=== Data for this exercise ===

Lemma pair_handled `{Channel B} `{PtrArraySort, HashOrder Z} {L M} {mc : Channel M} (mchan : M) apis
    (api_replay : Z → message → message → Handler.env L → res (Handler.env L)) api_handle extract_fn
    (b : B) hb cmd ra rb e :
  carries_pair b cmd ra rb → lrec_wf ra → lrec_wf rb →
  ch_handle (get_api apis COMMAND_HANDLER_API) = internal_api_handler_fn →
  ∃ ta tb, handle_command_and_notify apis api_replay api_handle extract_fn mchan b hb cmd e =
    (e ← Handler.replay_command apis api_replay (lr_base ra, lr_rest ra ++ ta) (lr_base rb, lr_rest rb ++ tb) e;
     h ← command_channel_free_command b hb cmd; Ok (b, h, e)).
Proof.
  intros (Hapi & Hcid & ida & idb & rest & ta & tb & Hrest & Hra & Hrb & Hga & Hgb) Hwa Hwb Hfn. exists ta, tb.
  unfold handle_command_and_notify, handle_command. rewrite Hapi, Hfn. cbn [internal_api_handler_fn Z.eqb Pos.eqb negb c_assert mbind res_bind].
  change (internal_api_handler_fn =? NULL) with false. change (internal_api_handler_fn =? internal_api_handler_fn) with true.
  cbn [negb c_assert mbind res_bind internal_api_handler]. rewrite Hapi, Hcid. cbn [c_assert mbind res_bind Z.eqb].
  rewrite Hrest, read_bytes_prefix by by rewrite length_app, !length_le_bytes. cbn [mbind res_bind].
  rewrite slice_prefix by by rewrite length_le_bytes. rewrite slice_skip by by rewrite length_le_bytes.
  rewrite length_le_bytes, slice_all by by rewrite length_le_bytes. rewrite !le_num_u64 by done.
  rewrite (buffer_message_record _ _ _ _ _ Hwa Hga). cbn [mbind res_bind]. rewrite (buffer_message_record _ _ _ _ _ Hwb Hgb).
  cbn [mbind res_bind]. by destruct (Handler.replay_command _ _ _ _ _).
Qed.

(** ** A command inside a longer block *)

Lemma unpack_tail ts : ∀ off l tail, (end_of off ts - off ≤ length l)%nat → unpack off ts (l ++ tail) = unpack off ts l.
Proof.
  induction ts as [|t ts IH]; intros off l tail Hl; [done|]. cbn [unpack end_of] in *.
  set (o := align_up off (alignof t)) in *. pose proof (align_up_ge off (alignof t)). pose proof (end_of_ge (o + sizeof t) ts).
  fold o in H. rewrite slice_app_l by lia. f_equal. rewrite drop_app_le by lia. apply IH. rewrite length_drop. lia.
Qed.

(** The sizes of a command are those of its block. *)
Definition whole (cmd : command) : Prop :=
  base_wf (cmd_base cmd) ∧
  command_size (cmd_base cmd) + region_size (cmd_base cmd) = Z.of_nat (sizeof_command_base + length (cmd_rest cmd)) ∧
  Z.of_nat (sizeof_command_base + length (cmd_rest cmd)) < 2 ^ 63.

Definition extended (cmd : command) (tail : list Z) : command := mk_cmd NULL (cmd_base cmd) (cmd_rest cmd ++ tail).

Section extended.
Context `{Contiguous C} `{HB : Contiguous B}.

===

■ Exercise prompt ■
Copy word for word the stretch of entries above from the line that has "cbn [negb c_assert" through the line that has "Z.of_nat (sizeof_command_base + length (cmd_rest cmd)) <", both ends included, and nothing outside it.

■ Answer to this task ■
  cbn [negb c_assert mbind res_bind internal_api_handler]. rewrite Hapi, Hcid. cbn [c_assert mbind res_bind Z.eqb].
  rewrite Hrest, read_bytes_prefix by by rewrite length_app, !length_le_bytes. cbn [mbind res_bind].
  rewrite slice_prefix by by rewrite length_le_bytes. rewrite slice_skip by by rewrite length_le_bytes.
  rewrite length_le_bytes, slice_all by by rewrite length_le_bytes. rewrite !le_num_u64 by done.
  rewrite (buffer_message_record _ _ _ _ _ Hwa Hga). cbn [mbind res_bind]. rewrite (buffer_message_record _ _ _ _ _ Hwb Hgb).
  cbn [mbind res_bind]. by destruct (Handler.replay_command _ _ _ _ _).
Qed.

(** ** A command inside a longer block *)

Lemma unpack_tail ts : ∀ off l tail, (end_of off ts - off ≤ length l)%nat → unpack off ts (l ++ tail) = unpack off ts l.
Proof.
  induction ts as [|t ts IH]; intros off l tail Hl; [done|]. cbn [unpack end_of] in *.
  set (o := align_up off (alignof t)) in *. pose proof (align_up_ge off (alignof t)). pose proof (end_of_ge (o + sizeof t) ts).
  fold o in H. rewrite slice_app_l by lia. f_equal. rewrite drop_app_le by lia. apply IH. rewrite length_drop. lia.
Qed.

(** The sizes of a command are those of its block. *)
Definition whole (cmd : command) : Prop :=
  base_wf (cmd_base cmd) ∧
  command_size (cmd_base cmd) + region_size (cmd_base cmd) = Z.of_nat (sizeof_command_base + length (cmd_rest cmd)) ∧
  Z.of_nat (sizeof_command_base + length (cmd_rest cmd)) < 2 ^ 63.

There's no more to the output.